In another case, the Shuman Law Firm said it is investigating the proposed acquisition, noting that Constellation’s failure to respond to EDFI’s offer “may result in damage” to Constellation shareholders by impeding the maximization of shareholder value. The firm, like many others, is seeking to represent Constellation common stockholders against the company.

The terms of EDFI’s proposal for Baltimore based-Constellation Energy included an immediate investment of $1 billion last Monday in exchange for preferred stock convertible to 10.4% of Constellation voting equity and 5.6% of nonvoting equity convertible to voting equity; and 2) $750 million of 10% senior notes, EDFI said.

“The other terms and conditions of the proposal request were either the same as or in the aggregate more favorable to Constellation than the terms and conditions of the preferred stock investment proposed by MidAmerican and announced” by the two companies, EDFI said in its SEC filing.

Moreover, “the proposal request offered the immediate commencement of negotiations of a merger agreement to acquire all of the outstanding capital stock of Constellation at a price of $35/share and that such negotiations would be completed to permit execution of a definitive merger agreement by Oct. 9…EDFI as a shareholder believes that the MidAmerican transaction does not provide adequate value to its shareholders,” EDFI said.

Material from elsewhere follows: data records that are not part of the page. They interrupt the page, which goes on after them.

Lemma walk_returns depth : ∀ id st,
  id ∈ C → (todo st < depth)%nat → Inv st →
  ∃ st', walk nodeMap outgoing depth id st = Some st' ∧ walked id st st'.
Proof.
  induction depth as [|depth IH]; intros id [visited ordered] HC Ht HI; [lia|].
  cbn [walk].
  destruct (bool_decide_reflect (id ∈ visited)) as [Hv|Hv].
  { exists (visited, ordered). split; [done|]. split; [done|]. by split. }
  destruct (nodeMap !! id) as [node|] eqn:En.
  - assert (Inv ({[id]} ∪ visited, ordered ++ [node])) as HI1.
    { destruct HI as [Hnd Hvis Hord Hkn]. simpl in *.
      pose proof (keyed _ _ En) as Hk.
      assert (node_ids (ordered ++ [node]) = node_ids ordered ++ [id]) as Eo.
      { unfold node_ids. rewrite map_app. simpl. by rewrite Hk. }
      split; simpl; rewrite Eo.
      - apply NoDup_app. split; [done|]. split; [|apply NoDup_singleton].
        intros x Hx ->%list_elem_of_singleton. by apply Hv, Hvis.
      - intros x [Hx|Hx]%elem_of_app; [apply Hvis in Hx; set_solver|].
        apply list_elem_of_singleton in Hx. set_solver.
      - intros x [->%elem_of_singleton|Hx]%elem_of_union His;
          apply elem_of_app; [right; by left|left; by apply Hord].
      - intros x [Hx| ->%list_elem_of_singleton]%elem_of_app; [by apply Hkn|].
        rewrite En. eauto. }
    destruct (fold_walk depth IH
                (js_sort (sortByCanvas nodeMap) (default [] (outgoing !! id)))
                ({[id]} ∪ visited, ordered ++ [node]))
      as (st' & E & Hs & _ & HI').
    + intros t Ht'. rewrite js_sort_perm in Ht'. by eapply targets_in.
    + pose proof (todo_visit id visited ordered (ordered ++ [node]) HC Hv). lia.
    + done.
    + exists st'. split; [done|]. simpl in Hs.
      split; [simpl; set_solver|]. split; [set_solver|done].
  - exists ({[id]} ∪ visited, ordered). split; [done|].
    destruct HI as [Hnd Hvis Hord Hkn]. simpl in *.
    split; [simpl; set_solver|]. split; [simpl; set_solver|].
    split; simpl; [done|set_solver| |done].
    intros x [->%elem_of_singleton|Hx]%elem_of_union His.
    + rewrite En in His. by destruct His.
    + by apply Hord.
Qed.

(** The calls of the sequencer return, and leave every id they were
    called on visited. *)
Lemma walk_all_returns depth ids :
  (size C < depth)%nat → (∀ id, id ∈ ids → id ∈ C) →
  ∃ st', walk_all nodeMap outgoing depth ids (∅, []) = Some st'
         ∧ (∀ id, id ∈ ids → id ∈ st'.1) ∧ Inv st'.
Proof.
  intros Hd HC. unfold walk_all.
  destruct (fold_walk depth (walk_returns depth) ids (∅, []))
    as (st' & E & _ & Hall & HI); try done.
  - unfold todo. simpl. replace (C ∖ ∅) with C by set_solver. done.
  - split; simpl; [constructor|set_solver| |].
    + intros x Hx. set_solver.
    + intros x Hx. by apply elem_of_nil in Hx.
  - eauto.
Qed.
End Walk.
End WalkFacts.

Module SequencerFacts.
Import LayoutFacts WalkFacts.

Lemma sequencer_targets (nodes : list FlowNode) (edges : list FlowEdge) id t :
  t ∈ default [] ((sequencer_maps nodes edges).1 !! id) → t ∈ map e_target edges.
Proof.
  unfold sequencer_maps.
  assert (∀ l (st : gmap string (list string) * gmap string Z),
    t ∈ default [] ((foldl (λ '(outgoing, indegree) e,
           (<[e_source e := default [] (outgoing !! e_source e) ++ [e_target e]]> outgoing,
            bump (e_target e) indegree)) st l).1 !! id) →
    t ∈ map e_target l ∨ t ∈ default [] (st.1 !! id)) as H.
  { induction l as [|e l IH]; intros [out ind] Ht; [by right|].
    cbn [foldl] in Ht. apply IH in Ht as [Ht|Ht]; [left; by right|].
    simpl in Ht. destruct (decide (e_source e = id)) as [Heq|Hne].
    - rewrite Heq, lookup_insert_eq in Ht. simpl in Ht.
      apply elem_of_app in Ht as [Ht|Ht]; [by right|].
      apply list_elem_of_singleton in Ht as ->. left. left.
    - rewrite lookup_insert_ne in Ht by done. by right. }
  intros Ht. apply H in Ht as [Ht|Ht]; [done|].
  simpl in Ht. rewrite lookup_empty in Ht. by apply elem_of_nil in Ht.
Qed.

Lemma visit_order_ids (nodes : list FlowNode) (edges : list FlowEdge) :
  NoDup (node_ids nodes) → node_ids (visit_order nodes edges) ≡ₚ node_ids nodes.
Proof.
  intros Hnd. unfold visit_order.
  set (nodeMap := map_of (map (λ n, (n_id n, n)) nodes)).
  destruct (sequencer_maps nodes edges) as [outgoing indegree] eqn:Em.
  set (C := list_to_set (node_ids nodes ++ map e_target edges) : gset string).
  set (starts := js_sort by_canvas
                   (filter (λ n, default 0 (indegree !! n_id n) = 0) nodes)).
  destruct (walk_all_returns nodeMap outgoing C) with
    (depth := S (length nodes + length edges))
    (ids := node_ids starts ++ node_ids nodes) as (st' & E & Hall & HI).
  - intros k n Hk. unfold nodeMap in Hk.
    by apply map_of_lookup, list_elem_of_fmap in Hk as (n' & [= -> ->] & _).
  - intros id t Ht. unfold C. apply elem_of_list_to_set, elem_of_app. right.
    apply (sequencer_targets nodes edges id). by rewrite Em.
  - pose proof (size_list_to_set_le (node_ids nodes ++ map e_target edges)) as H.
    rewrite length_app in H. unfold node_ids in H. rewrite !length_map in H.
    fold (node_ids nodes) in H. fold C in H. lia.
  - intros id Hid. unfold C. apply elem_of_list_to_set, elem_of_app. left.
    apply elem_of_app in Hid as [Hid|Hid]; [|done].
    unfold node_ids, starts in *. apply list_elem_of_fmap in Hid as (n & -> & Hn).
    rewrite js_sort_perm in Hn. apply list_elem_of_filter in Hn as [_ Hn].
    apply list_elem_of_fmap. eauto.
  - rewrite E. destruct st' as [visited ordered]. destruct HI as [H1 H2 H3 H4].
    simpl in *. apply NoDup_Permutation; [done..|].
    intros x. split.
    + intros Hx. apply H4 in Hx. unfold nodeMap in Hx.
      by apply RelayoutFacts.map_of_nodes_is_Some in Hx.
    + intros Hx. apply H3.
      * apply Hall, elem_of_app. by right.
      * by apply RelayoutFacts.map_of_nodes_is_Some.
Qed.
End SequencerFacts.

(** C4, as stated, fails on a node list that repeats an id: the walk keeps
    one visited mark per id, so the second node of that id is never pushed.
    Two nodes with the id a give a sequence of length one. *)
Lemma buildPromptOutput_skips_repeated_id :
  let a1 := mkFlowNode "a" "promptNode" (mkPosition 0 0) (mkNodeData "user" "A" "x" []) in
  let a2 := mkFlowNode "a" "promptNode" (mkPosition 0 100) (mkNodeData "user" "B" "y" []) in
  length (sequence (buildPromptOutput [a1; a2] [])) ≠ length [a1; a2].
Proof. vm_compute. discriminate. Qed.

(** C4 (amended): for every node list with pairwise distinct ids and every
    edge list (any edges: dangling, cyclic, disconnected), the sequence has
    as many steps as there are nodes, its ids are the ids of the nodes, each
    exactly once, and its steps are numbered from 1. *)
Theorem buildPromptOutput_covers (nodes : list FlowNode) (edges : list FlowEdge) :
  NoDup (node_ids nodes) →
  length (sequence (buildPromptOutput nodes edges)) = length nodes
  ∧ map s_id (sequence (buildPromptOutput nodes edges)) ≡ₚ node_ids nodes
  ∧ map s_step (sequence (buildPromptOutput nodes edges)) = seq 1 (length nodes).
Proof.
  intros Hnd. pose proof (SequencerFacts.visit_order_ids nodes edges Hnd) as Hp.
  assert (length (visit_order nodes edges) = length nodes) as Hlen.
  { apply Permutation_length in Hp. unfold node_ids in Hp.
    by rewrite !length_map in Hp. }
  unfold buildPromptOutput. destruct nodes as [|n nodes]; [done|].
  cbn [sequence]. split; [|split].
  - by rewrite length_imap.
  - rewrite <- Hp. unfold node_ids.
    generalize (visit_order (n :: nodes) edges). intros l.
    induction l as [|x l IH] using rev_ind; [done|].
    by rewrite imap_app, !map_app, IH.
  - rewrite <- Hlen. generalize (visit_order (n :: nodes) edges). intros l.
    induction l as [|x l IH] using rev_ind; [done|].
    rewrite imap_app, map_app, IH, length_app, seq_app. simpl.
    by rewrite Nat.add_0_r.
Qed.

Lemma buildPromptOutput_covers_witness :
  let a := mkFlowNode "a" "promptNode" (mkPosition 0 0) (mkNodeData "system" "A" "x" []) in
  let b := mkFlowNode "b" "promptNode" (mkPosition 0 100) (mkNodeData "user" "B" "y" []) in
  let edges := [mkFlowEdge "e1" "a" "b" smoothstep arrowClosed;
                mkFlowEdge "e2" "b" "a" smoothstep arrowClosed;
                mkFlowEdge "e3" "b" "zz" smoothstep arrowClosed] in
  length (sequence (buildPromptOutput [a; b] edges)) = length [a; b]
  ∧ map s_id (sequence (buildPromptOutput [a; b] edges)) ≡ₚ node_ids [a; b]
  ∧ map s_step (sequence (buildPromptOutput [a; b] edges)) = seq 1 (length [a; b]).
Proof.
  intros a b edges. apply buildPromptOutput_covers.
  simpl. constructor; [|constructor; [|constructor]]; set_solver.
Defined.

(** ** Text importer *)

Module ImporterFacts.
Import Js JsFacts.

Lemma span_app p s a b : span p s = (a, b) → s = a +:+ b.
Proof.
  revert a b. induction s as [|c s IH]; intros a b; simpl.
  - by intros [= <- <-].
  - destruct (p c); [|by intros [= <- <-]].
    destruct (span p s) as [a' b']. intros [= <- <-].
    rewrite app_cons. f_equal. by apply IH.
Qed.

Lemma span_rest p s a b : span p s = (a, b) →
  match b with "" => True | String c _ => p c = false end.
Proof.
  revert a b. induction s as [|c s IH]; intros a b; simpl.
  - by intros [= <- <-].
  - destruct (p c) eqn:E; [|by intros [= <- <-]].
    destruct (span p s) as [a' b']. intros [= <- <-]. by eapply IH.
Qed.

Lemma span_all p s a b : span p s = (a, b) → all_chars p a = true.
Proof.
  revert a b. induction s as [|c s IH]; intros a b; simpl.
  - by intros [= <- <-].
  - destruct (p c) eqn:E; [|by intros [= <- <-]].
    destruct (span p s) as [a' b']. intros [= <- <-]. simpl.
    rewrite E. by eapply IH.
Qed.

Lemma strip_prefix_app p s r : strip_prefix p s = Some r → s = p +:+ r.
Proof.
  revert s. induction p as [|a p IH]; intros [|b s]; simpl; try by intros [= <-].
  destruct (Ascii.eqb a b) eqn:E; [|done].
  apply Ascii.eqb_eq in E as ->. intros H. rewrite app_cons. f_equal. by apply IH.
Qed.

Lemma trimEnd_suffix a b : trimEnd (a +:+ b) = a +:+ b → trimEnd b = b.
Proof.
  induction a as [|c a IH]; [done|].
  rewrite app_cons. intros H. by apply IH, (trimEnd_cons_fixed c).
Qed.

Lemma trimEnd_ws w : all_chars is_whitespace w = true → trimEnd w = "".
Proof.
  induction w as [|c w IH]; [done|]. simpl.
  intros [-> Hw]%andb_true_iff. by rewrite IH.
Qed.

If MidAmerican and Constellation were to complete their merger, Constellation would become a wholly owned subsidiary of MidAmerican, the SEC filing said.

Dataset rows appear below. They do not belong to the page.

Definition get {A} (f : State -> A) : M A := fun s => (Val (f s), s, []).
Definition modify (f : State -> State) : M unit := fun s => (Val tt, f s, []).
Definition emit (ev : event) : M unit := fun s => (Val tt, s, [ev]).
Definition print (m : msg) : M unit := emit (EvPrint m).

Definition result_of {A} (x : res A * State * list event) : res A := fst (fst x).
Definition state_of {A} (x : res A * State * list event) : State := snd (fst x).
Definition trace_of {A} (x : res A * State * list event) : list event := snd x.

(** ** String helpers used by the configuration parser *)

(** ASCII characters removed by [str.strip()]. *)
Definition is_space (a : ascii) : bool :=
  let n := nat_of_ascii a in
  (Nat.leb 9 n && Nat.leb n 13) || (Nat.leb 28 n && Nat.leb n 32).

Fixpoint lstrip (s : string) : string :=
  match s with
  | EmptyString => EmptyString
  | String a rest => if is_space a then lstrip rest else s
  end.

Fixpoint rstrip (s : string) : string :=
  match s with
  | EmptyString => EmptyString
  | String a rest =>
      match rstrip rest with
      | EmptyString => if is_space a then EmptyString else String a EmptyString
      | tail => String a tail
      end
  end.

Definition strip (s : string) : string := rstrip (lstrip s).

Definition startswith (s p : string) : bool := String.prefix p s.

(** [s.split(sep, 1)] when [sep] occurs in [s]; [None] when it does not. *)
Fixpoint split_once (sep : ascii) (s : string) : option (string * string) :=
  match s with
  | EmptyString => None
  | String a rest =>
      if Ascii.eqb a sep then Some (EmptyString, rest)
      else match split_once sep rest with
           | Some (k, v) => Some (String a k, v)
           | None => None
           end
  end.

(** The truth value of a path or [None] in [if filepath:]. *)
Definition truthy (p : option string) : bool :=
  match p with
  | Some s => negb (s =? "")%string
  | None => false
  end.

Definition Qgtb (x y : Q) : bool := negb (Qle_bool x y).

(** ** load_email_config: the pure part (lines 61-74) *)

(** One iteration of [for line in f]. *)
Definition parse_line (cfg : gmap string string) (line : string) : gmap string string :=
  let line := strip line in
  if (line =? "")%string || startswith line "#" then cfg
  else match split_once "="%char line with
       | Some (key, value) => <[strip key := strip value]> cfg
       | None => cfg
       end.

Definition parse_lines (lines : list string) (cfg : gmap string string)
  : gmap string string :=
  fold_left parse_line lines cfg.

Definition required_fields : list string :=
  ["SENDER_EMAIL"; "EMAIL_PASSWORD"; "RECIPIENT_EMAIL"].

(** [not email_config.get(field) or email_config.get(field).startswith('your_')] *)
Definition field_missing (cfg : gmap string string) (field : string) : bool :=
  match cfg !! field with
  | None => true
  | Some v => (v =? "")%string || startswith v "your_"
  end.

Definition missing_fields (cfg : gmap string string) : list string :=
  List.filter (field_missing cfg) required_fields.

Definition MAX_RETRIES : nat := 5.

Section Program.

The combination of MidAmerican Energy and Constellation Energy would create a natural gas shipping giant, according to a new report from Bentek Energy. “Assuming MidAmerican Energy Co. acquires Constellation as announced, the combined company will become the third largest pipeline capacity holder in the U.S.,” the research an analysis firm wrote in its Capacity Tracker report. Constellation, the shipper with the most interstate pipeline transportation contracts with 289, has a total contract maximum daily quantity of 1.6 MMDth/d. MidAmerican Energy has 42 contracts also with a total contract maximum daily quantity of 1.6 MMDth/d, the Golden, CO-based firm found.

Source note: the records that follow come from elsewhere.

(** * go-gen-struct: the setter generator, embedded and checked

    The program scans Go source files for type declarations whose doc
    comment carries [//gen:setters], and writes for each such file a
    companion [*_setters.go] with one setter per target field.

    The embedding follows [main.go]: the syntax tree is the part of
    [go/ast] the program looks at, Go panics are an explicit outcome,
    the file system is a finite map from paths to contents, and the
    things the program does not decide itself (the parser, the source
    formatter, the order in which Go ranges over a map and the failures of
    a write) are variables of the section that holds the program. *)

From Stdlib Require Import Ascii.
From Stdlib Require String.
From stdpp Require Import base option list strings gmap fin_maps.

(** ** Outcomes

    A Go call either returns or panics; a panic unwinds through every
    caller, since nothing in the program recovers. *)

Inductive outcome (A : Type) : Type :=
| Return (a : A)
| Panic (msg : string).
Arguments Return {A} a.
Arguments Panic {A} msg.

#[global] Instance outcome_ret : MRet outcome := fun _ a => Return a.
#[global] Instance outcome_bind : MBind outcome := fun _ _ k m =>
  match m with
  | Return a => k a
  | Panic msg => Panic msg
  end.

The completion of the merger is subject to the satisfaction or waiver of specified closing conditions, including the approval of the merger by the holders of a majority of the outstanding shares of Constellation Energy; receipt of the required regulatory approvals; expiration or termination of the waiting period under the Hart-Scott-Rodino antitrust law; the absence of the occurrence of a material adverse effect from the date of the merger agreement; all unsecured senior debt of Constellation being rated investment-grade or better with no less than a stable outlook by the three credit ratings agencies; and several other conditions.

In addition to the Federal Trade Commission’s antitrust approval, the transaction will require the approval of several other agencies: the SEC, the Federal Energy Regulatory Commission, Nuclear Regulatory Commission, the Maryland State Department of Assessments and Taxation, the Maryland Public Service Commission and the Federal Communications Commission, according to the SEC filing.

Hopes of smooth and speedy regulatory reviews could be dashed if history is any predictor. After 10 months of wrangling, FPL Group Inc. and Constellation called off their $31 billion merger in October 2006, several months after it became clear that the companies faced a protracted battle with Maryland legislators and regulators over the transaction (see NGI, Oct. 30, 2006). The cancellation of the FPL-Constellation merger followed a similar breakup of the Exelon-Public Service Enterprise Group merger in September 2006 (see NGI, Sept. 18, 2006). State regulators and legislators recently have become more aggressive in demanding rate concessions from energy companies because of rising energy costs. Citing “insurmountable hurdles” at the New Jersey Board of Public Utilities, Exelon and PSEG gave formal notice of termination of their merger nearly two years after the deal was first announced.